__What you should do__:
Look through the material below. Return exactly the lines from the one with "encode_usize (length (params_instructions" through the one with "checked_add_usize sum 2)", both included.

__Input data__:
(* ===== verification/ProgramCircuit.v ===== *)
(** * Program circuits

    zkie-core/src/program_circuit.rs: the circuit of a compiled program, its
    public layout, and the canonical bytes of its shape.  Either every input,
    weight and selected output is public, or the boundary tensors are public
    through their commitments and the weights are constants.

    [HashMap] is [gmap]; a [usize] sum of lengths is exact. *)
From Stdlib Require Import SpecFloat.
From S2P Require Import Prelude Ordering Bytes Field FixedPoint Program Circuit Norm Assembler PoseidonBoundary.

Open Scope nat_scope.

(** [f64::to_bits]; the payload of a NaN is the canonical one. *)
Definition f64_to_bits (x : f64) : Z :=
  let sign (s : bool) : Z := (if s then 2 ^ 63 else 0)%Z in
  match x with
  | S754_zero s => sign s
  | S754_infinity s => sign s + 2047 * 2 ^ 52
  | S754_nan => 4095 * 2 ^ 51
  | S754_finite s m e =>
      if Z.pos m <? 2 ^ 52 then sign s + Z.pos m else sign s + (e + 1075) * 2 ^ 52 + (Z.pos m - 2 ^ 52)
  end%Z.

(** [ErrorFront::Synthesis]. *)
Class Synthesis (L : Layouter) := synthesis : ErrorFront.

#[local] Existing Instance PoseidonBoundary.BoundaryRole_eq_dec.

Module ProgramCircuit.
Import Assembler.

(** ** Parameters *)

Record AssemblerCircuitParams := mkAssemblerCircuitParams {
  params_instructions : list AssemblerInstruction;
  rms_norm_domains : gmap (nat * Z) Rsqrt.RsqrtDomain;
  input_shapes : list nat;
  weight_shapes : list nat;
  public_output_indices : list nat;
  boundary_inputs : list PoseidonBoundary.BoundaryDescriptor;
  boundary_outputs : list (nat * PoseidonBoundary.BoundaryDescriptor);
  leaf_prefix_len : nat;
  fixed_public_weights : list (list Z)
}.

(** [AssemblerCircuitParams::default]. *)
Definition default_params : AssemblerCircuitParams := mkAssemblerCircuitParams [] ∅ [] [] [] [] [] 0 [].

Definition from_program (program : AssemblerProgram) (domains : gmap (nat * Z) Rsqrt.RsqrtDomain) (outputs : list nat)
    : AssemblerCircuitParams :=
  mkAssemblerCircuitParams (instructions program) domains (length <$> input_values program) (length <$> weight_values program)
    outputs [] [] 0 [].

(** ** The bytes of a shape *)

Definition encode_usize (value : nat) : bytes := encode_u64 (Z.of_nat value).
Definition encode_usizes (values : list nat) : bytes := encode_usize (length values) ++ mjoin (encode_usize <$> values).
Definition encode_string (value : string) : bytes := encode_usize (String.length value) ++ as_bytes value.

Definition encode_boundary_descriptor (d : PoseidonBoundary.BoundaryDescriptor) : bytes :=
  encode_u32 PoseidonBoundary.BOUNDARY_COMMITMENT_SCHEMA_VERSION ++
  [byte_of_Z (match PoseidonBoundary.role d with PoseidonBoundary.Input => 1 | PoseidonBoundary.Output => 2 end)] ++
  encode_string (PoseidonBoundary.register_id d) ++
  encode_usize (length (PoseidonBoundary.edge_ids d)) ++ mjoin (encode_string <$> PoseidonBoundary.edge_ids d) ++
  encode_usize (length (PoseidonBoundary.graph_output_names d)) ++
  mjoin (encode_string <$> PoseidonBoundary.graph_output_names d) ++
  encode_usize (PoseidonBoundary.element_count d) ++
  encode_u64 (PoseidonBoundary.quantization_scale d).

Definition encode_register (r : RegisterRef) : bytes :=
  match r with
  | Input index => [byte_of_Z 0] ++ encode_usize index
  | Weight index => [byte_of_Z 1] ++ encode_usize index
  | Virtual index => [byte_of_Z 2] ++ encode_usize index
  end.

Definition encode_bool (b : bool) : bytes := [byte_of_Z (if b then 1 else 0)].

Definition encode_operation (instr : Instruction) : bytes :=
  match instr with
  | DotGeneral m n k batch_dims trans_a trans_b =>
      [byte_of_Z 0] ++ encode_usizes [m; n; k] ++ encode_usizes batch_dims ++ encode_bool trans_a ++ encode_bool trans_b
  | Softmax axis_dim => [byte_of_Z 1] ++ encode_usize axis_dim
  | Gelu => [byte_of_Z 2]
  | LayerNorm dim epsilon_milli => [byte_of_Z 3] ++ encode_usize dim ++ encode_u64 epsilon_milli
  | Program.RmsNorm dim epsilon_milli => [byte_of_Z 4] ++ encode_usize dim ++ encode_u64 epsilon_milli
  | Eltwise op => [byte_of_Z 5; byte_of_Z (match op with Add => 0 | Mul => 1 | Relu => 2 end)]
  | Reduce op axis => [byte_of_Z 6; byte_of_Z (match op with Sum => 0 | Mean => 1 end)] ++ encode_usize axis
  | EmbedLookup table_size embed_dim => [byte_of_Z 7] ++ encode_usizes [table_size; embed_dim]
  | PatchEmbed patch_len embed_dim => [byte_of_Z 8] ++ encode_usizes [patch_len; embed_dim]
  end.

Definition encode_instruction (instr : AssemblerInstruction) : bytes :=
  encode_usize (length (inputs instr)) ++ mjoin (encode_register <$> inputs instr) ++ encode_operation (instruction instr).

Definition encode_domain (entry : (nat * Z) * Rsqrt.RsqrtDomain) : bytes :=
  let '((dim, epsilon), domain) := entry in
  encode_usize dim ++ encode_u64 epsilon ++
  match domain with
  | Rsqrt.Range min max n => [byte_of_Z 0] ++ encode_u64 (f64_to_bits min) ++ encode_u64 (f64_to_bits max) ++ encode_usize n
  | Rsqrt.RawAnchors anchors => [byte_of_Z 1] ++ encode_usize (length anchors) ++ mjoin (encode_i64 <$> anchors)
  end.

Definition encode_tensor (tensor : list Z) : bytes := encode_usize (length tensor) ++ mjoin (encode_i64 <$> tensor).

Definition is_nil {A} (l : list A) : bool := match l with [] => true | _ => false end.

Definition sorted_domains (params : AssemblerCircuitParams) : list ((nat * Z) * Rsqrt.RsqrtDomain) :=
  sort_by (λ x y, key_compare x.1 y.1) (map_to_list (rms_norm_domains params)).

Definition canonical_shape_bytes (params : AssemblerCircuitParams) : bytes :=
  PoseidonBoundary.zero_terminated "zkie.assembler-circuit-shape.v3" ++
  PoseidonBoundary.zero_terminated
    (if is_nil (boundary_inputs params) && is_nil (boundary_outputs params)
     then "public-instances-v1:inputs,weights,selected-outputs"
     else "public-instances-v2:leaf,input-commitments,output-commitments,weights") ++
  encode_usizes (input_shapes params) ++
  encode_usizes (weight_shapes params) ++
  encode_usizes (public_output_indices params) ++
  encode_usize (leaf_prefix_len params) ++
  encode_usize (length (boundary_inputs params)) ++
  mjoin (encode_boundary_descriptor <$> boundary_inputs params) ++
  encode_usize (length (boundary_outputs params)) ++
  mjoin ((λ '(index, descriptor), encode_usize index ++ encode_boundary_descriptor descriptor) <$> boundary_outputs params) ++
  encode_usize (length (fixed_public_weights params)) ++
  mjoin (encode_tensor <$> fixed_public_weights params) ++
  encode_usize (length (params_instructions params)) ++
  mjoin (encode_instruction <$> params_instructions params) ++
  encode_usize (length (sorted_domains params)) ++
  mjoin (encode_domain <$> sorted_domains params).

Definition shape_digest `{Blake3} (params : AssemblerCircuitParams) : bytes := blake3 (canonical_shape_bytes params).

(** ** Circuits *)

Record AssemblerCircuit := mkAssemblerCircuit {
  params : AssemblerCircuitParams;
  program : AssemblerProgram;
  has_known_witnesses : bool;
  leaf_prefix : list Fr
}.

(** [windows(2).any(|pair| pair[0] >= pair[1])]. *)
Definition unsorted (l : list nat) : bool := existsb (λ '(x, y), y <=? x) (zip l (tail l)).

Definition new_with_public_outputs (program : AssemblerProgram) (domains : gmap (nat * Z) Rsqrt.RsqrtDomain)
    (outputs : list nat) : Result AssemblerCircuit string :=
  if unsorted outputs || existsb (λ index, length (instructions program) <=? index) outputs
  then Err "public output indices must be strictly sorted, unique, and in range" else
  let params := from_program program domains outputs in
  Ok (mkAssemblerCircuit params program true []).

(** [None] is the failed [expect]. *)
Definition new (program : AssemblerProgram) (domains : gmap (nat * Z) Rsqrt.RsqrtDomain) : option AssemblerCircuit :=
  let outputs := match length (instructions program) with 0 => [] | S last => [last] end in
  match new_with_public_outputs program domains outputs with Ok circuit => Some circuit | Err _ => None end.

Definition empty : option AssemblerCircuit := new (mkAssemblerProgram [] [] []) ∅.

(** [usize::checked_add]. *)
Definition checked_add_usize (x y : Z) : option Z := try_u64 (x + y).

Definition poseidon_work `{Blake3} (descriptors : list PoseidonBoundary.BoundaryDescriptor) : option Z :=
  foldl (λ sum descriptor,
    sum ← sum;
    sum ← checked_add_usize sum (Z.of_nat (length (PoseidonBoundary.canonical_fields descriptor)));
    sum ← checked_add_usize sum (Z.of_nat (PoseidonBoundary.element_count descriptor));
    checked_add_usize sum 2) (Some 0%Z) descriptors.

Definition new_with_boundary_commitments `{Blake3} (program : AssemblerProgram)
    (domains : gmap (nat * Z) Rsqrt.RsqrtDomain) (boundary_inputs : list PoseidonBoundary.BoundaryDescriptor)
    (boundary_outputs : list (nat * PoseidonBoundary.BoundaryDescriptor)) (leaf_prefix : list Fr)
    : Result AssemblerCircuit string :=
  let work := poseidon_work (boundary_inputs ++ boundary_outputs.*2) in
  if negb (length boundary_inputs =? length (input_values program))
     || existsb (λ '(descriptor, values),
          negb (bool_decide (PoseidonBoundary.role descriptor = PoseidonBoundary.Input))
          || negb (PoseidonBoundary.element_count descriptor =? length values)
          || negb (is_ok (PoseidonBoundary.validate descriptor))) (zip boundary_inputs (input_values program))
     || unsorted boundary_outputs.*1
     || existsb (λ '(index, descriptor),
          (length (instructions program) <=? index)
          || negb (bool_decide (PoseidonBoundary.role descriptor = PoseidonBoundary.Output))
          || negb (is_ok (PoseidonBoundary.validate descriptor))) boundary_outputs
     || negb (length leaf_prefix =? 17)
     || match work with Some work => (12000 <? work)%Z | None => true end
  then Err "invalid boundary commitment public layout" else
  let params := from_program program domains [] in
  let params := mkAssemblerCircuitParams (params_instructions params) (rms_norm_domains params) (input_shapes params)
    (weight_shapes params) (public_output_indices params) boundary_inputs boundary_outputs (length leaf_prefix)
    ((λ tensor : list I18, raw <$> tensor) <$> weight_values program) in
  Ok (mkAssemblerCircuit params program true leaf_prefix).

Definition without_witnesses (self : AssemblerCircuit) : AssemblerCircuit :=
  mkAssemblerCircuit (params self) (program self) false (leaf_prefix self).

(** ** The circuit *)

Record AssemblerCircuitConfig := mkAssemblerCircuitConfig {
  assembler : AssemblerConfig;
  poseidon : PoseidonBoundary.PoseidonBoundaryConfig
}.

Definition configure_with_params `{PoseidonParameters} (params : AssemblerCircuitParams) : Meta AssemblerCircuitConfig :=
  let& assembler :=
    configure_with_rms_norm_domains_and_public_instances (params_instructions params) (rms_norm_domains params) in
  let& poseidon := PoseidonBoundary.configure in
  meta_ret (mkAssemblerCircuitConfig assembler poseidon).

Definition configure `{PoseidonParameters} : Meta AssemblerCircuitConfig := configure_with_params default_params.

(** A loop that carries a state. *)
Fixpoint lay_fold {E A S} (f : S → A → Lay E S) (s : S) (l : list A) : Lay E S :=
  match l with
  | [] => lay_ret s
  | x :: l => let$ s := f s x in lay_fold f s l
  end.

(** The cells of a register with the values they were assigned. *)
Definition assigned_cells (witnesses_known : bool) (t : AssignedTensor) : list PoseidonBoundary.AssignedCell :=
  zip_with (λ cell v, PoseidonBoundary.mkAssignedCell cell (known_or_unknown witnesses_known (i64_to_fr (raw v))))
    (tensor_cells t) (tensor_values t).

Section Synthesize.
Context `{Arithmetic, HashOrder, Blake3, PoseidonParameters, L : Layouter, !Synthesis L}.

Section Public.
Context (public_instance : Column).

(** [constrain_instance(cell, public_instance, offset)?; offset += 1]. *)
Definition expose (offset : nat) (cell : Cell) : Lay ErrorFront nat :=
  let$ _ := constrain_instance cell public_instance offset in lay_ret (offset + 1).

Definition expose_constants (config : PoseidonBoundary.PoseidonBoundaryConfig) : nat → list Fr → Lay ErrorFront nat :=
  lay_fold (λ offset field,
    let$ cell := PoseidonBoundary.assign_constant config field in expose offset (PoseidonBoundary.cell cell)).

Definition synthesize_boundary (self : AssemblerCircuit) (poseidon : PoseidonBoundary.PoseidonBoundaryConfig)
    (assigned : AssignedProgram) : Lay ErrorFront unit :=
  let commit := PoseidonBoundary.commit_assigned poseidon synthesis in
  let$ offset := lay_fold (λ offset value,
    let$ cell := PoseidonBoundary.assign_public_value poseidon value in
    expose offset (PoseidonBoundary.cell cell)) 0 (leaf_prefix self) in
  let$ offset := lay_fold (λ offset '(index, descriptor),
    let$ offset := expose_constants poseidon offset (PoseidonBoundary.public_binding_fields descriptor) in
    let$ tensor := lay_lift (ok_or (assigned_inputs assigned !! index) synthesis) in
    let$ commitment := commit descriptor (assigned_cells (has_known_witnesses self) tensor) in
    expose offset (PoseidonBoundary.cell commitment)) offset (enumerate (boundary_inputs (params self))) in
  let$ output_count := PoseidonBoundary.assign_constant poseidon (fr (Z.of_nat (length (boundary_outputs (params self))))) in
  let$ offset := expose offset (PoseidonBoundary.cell output_count) in
  let$ offset := lay_fold (λ offset '(index, descriptor),
    let$ offset := expose_constants poseidon offset (PoseidonBoundary.public_binding_fields descriptor) in
    let$ tensor := lay_lift (ok_or (virtuals assigned !! index) synthesis) in
    if negb (length (tensor_cells tensor) =? PoseidonBoundary.element_count descriptor) then lay_err synthesis else
    let$ commitment := commit descriptor (assigned_cells (has_known_witnesses self) tensor) in
    expose offset (PoseidonBoundary.cell commitment)) offset (boundary_outputs (params self)) in
  let weight_count := sum_list (length <$> weight_values (program self)) in
  let$ count_cell := PoseidonBoundary.assign_constant poseidon (fr (Z.of_nat weight_count)) in
  let$ offset := expose offset (PoseidonBoundary.cell count_cell) in
  let$ _ := lay_fold (λ offset '(tensor, expected),
    lay_fold (λ offset '(cell, expected),
      let$ _ := PoseidonBoundary.constrain_equal_to_constant poseidon cell (i64_to_fr expected) in
      expose offset (PoseidonBoundary.cell cell)) offset (zip (assigned_cells (has_known_witnesses self) tensor) expected))
    offset (zip (assigned_weights assigned) (fixed_public_weights (params self))) in
  lay_ret tt.

Definition synthesize_public (self : AssemblerCircuit) (assigned : AssignedProgram) : Lay ErrorFront unit :=
  let$ offset := lay_fold (λ offset tensor, lay_fold expose offset (tensor_cells tensor)) 0
    (assigned_inputs assigned ++ assigned_weights assigned) in
  let$ _ := lay_fold (λ offset index,
    let$ tensor := lay_lift (ok_or (virtuals assigned !! index) synthesis) in
    lay_fold expose offset (tensor_cells tensor)) offset (public_output_indices (params self)) in
  lay_ret tt.
End Public.

Definition synthesize (self : AssemblerCircuit) (config : AssemblerCircuitConfig) : Lay ErrorFront unit :=
  let$ public_instance := lay_unwrap (public_instance (assembler config)) in
  let$ _ := load_rms_norm_tables (assembler config) in
  let$ assigned := lay_map_err (λ _, synthesis)
    (assign_with_cells_with_witnesses (assembler config) (has_known_witnesses self) (program self)) in
  if negb (is_nil (boundary_inputs (params self))) || negb (is_nil (boundary_outputs (params self)))
  then synthesize_boundary public_instance self (poseidon config) assigned
  else synthesize_public public_instance self assigned.
End Synthesize.

End ProgramCircuit.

__Response to the task__:
  encode_usize (length (params_instructions params)) ++
  mjoin (encode_instruction <$> params_instructions params) ++
  encode_usize (length (sorted_domains params)) ++
  mjoin (encode_domain <$> sorted_domains params).

Definition shape_digest `{Blake3} (params : AssemblerCircuitParams) : bytes := blake3 (canonical_shape_bytes params).

(** ** Circuits *)

Record AssemblerCircuit := mkAssemblerCircuit {
  params : AssemblerCircuitParams;
  program : AssemblerProgram;
  has_known_witnesses : bool;
  leaf_prefix : list Fr
}.

(** [windows(2).any(|pair| pair[0] >= pair[1])]. *)
Definition unsorted (l : list nat) : bool := existsb (λ '(x, y), y <=? x) (zip l (tail l)).

Definition new_with_public_outputs (program : AssemblerProgram) (domains : gmap (nat * Z) Rsqrt.RsqrtDomain)
    (outputs : list nat) : Result AssemblerCircuit string :=
  if unsorted outputs || existsb (λ index, length (instructions program) <=? index) outputs
  then Err "public output indices must be strictly sorted, unique, and in range" else
  let params := from_program program domains outputs in
  Ok (mkAssemblerCircuit params program true []).

(** [None] is the failed [expect]. *)
Definition new (program : AssemblerProgram) (domains : gmap (nat * Z) Rsqrt.RsqrtDomain) : option AssemblerCircuit :=
  let outputs := match length (instructions program) with 0 => [] | S last => [last] end in
  match new_with_public_outputs program domains outputs with Ok circuit => Some circuit | Err _ => None end.

Definition empty : option AssemblerCircuit := new (mkAssemblerProgram [] [] []) ∅.

(** [usize::checked_add]. *)
Definition checked_add_usize (x y : Z) : option Z := try_u64 (x + y).

Definition poseidon_work `{Blake3} (descriptors : list PoseidonBoundary.BoundaryDescriptor) : option Z :=
  foldl (λ sum descriptor,
    sum ← sum;
    sum ← checked_add_usize sum (Z.of_nat (length (PoseidonBoundary.canonical_fields descriptor)));
    sum ← checked_add_usize sum (Z.of_nat (PoseidonBoundary.element_count descriptor));
    checked_add_usize sum 2) (Some 0%Z) descriptors.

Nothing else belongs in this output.